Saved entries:
----

(** A relation between the states, for each number of ticks that have
    passed, is kept by a tick and yields equal runs. *)
Lemma linked_ticks (P : Z -> Ctx -> LoweredStates D L -> Prop) (ok : MarketState D * Args (D:=D) -> Prop)
  op id bound n inputs s j vs s1 :
  (forall n i s j v s1, ok i -> (n < bound)%Z -> P n (ctx s) (js_low j) ->
    interpret op id (fst i) (snd i) s = Ok (v, s1) ->
    exists low, lowered false op id (fst i) (snd i) j = Ok (v, MkJit (js_ctx j) low) /\
      P (n + 1)%Z (ctx s1) low) ->
  Forall ok inputs -> (n + Z.of_nat (length inputs) <= bound)%Z -> P n (ctx s) (js_low j) ->
  ticks (interpret op id) inputs s = Ok (vs, s1) ->
  exists low, lowered_ticks false op id inputs j = Ok (vs, MkJit (js_ctx j) low).
Proof.
  intros Hstep Hok. revert n s j vs. induction Hok as [|[market a] rest Hi _ IH];
    intros n s j vs Hn HP Ht; simpl in *.
  - injection Ht as <- <-. exists (js_low j). by destruct j.
  - apply bind_Ok in Ht as ([v s2] & H1 & Ht). apply bind_Ok in Ht as ([vs' s3] & H2 & Ht).
    injection Ht as <- <-.
    destruct (Hstep n (market, a) s j v s2 Hi ltac:(lia) HP H1) as (low & Hl & HP').
    simpl in Hl. rewrite Hl. simpl.
    destruct (IH (n + 1)%Z s2 (MkJit (js_ctx j) low) vs' ltac:(lia) HP' H2) as (low' & Hl').
    rewrite Hl'. simpl. by exists low'.
Qed.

----

In restating the data, begin at its first line, reproduce each line word for word, and conclude with the line that contains "exists low, lowered_ticks".

▸ **Task output**
(** A relation between the states, for each number of ticks that have
    passed, is kept by a tick and yields equal runs. *)
Lemma linked_ticks (P : Z -> Ctx -> LoweredStates D L -> Prop) (ok : MarketState D * Args (D:=D) -> Prop)
  op id bound n inputs s j vs s1 :
  (forall n i s j v s1, ok i -> (n < bound)%Z -> P n (ctx s) (js_low j) ->
    interpret op id (fst i) (snd i) s = Ok (v, s1) ->
    exists low, lowered false op id (fst i) (snd i) j = Ok (v, MkJit (js_ctx j) low) /\
      P (n + 1)%Z (ctx s1) low) ->
  Forall ok inputs -> (n + Z.of_nat (length inputs) <= bound)%Z -> P n (ctx s) (js_low j) ->
  ticks (interpret op id) inputs s = Ok (vs, s1) ->
  exists low, lowered_ticks false op id inputs j = Ok (vs, MkJit (js_ctx j) low).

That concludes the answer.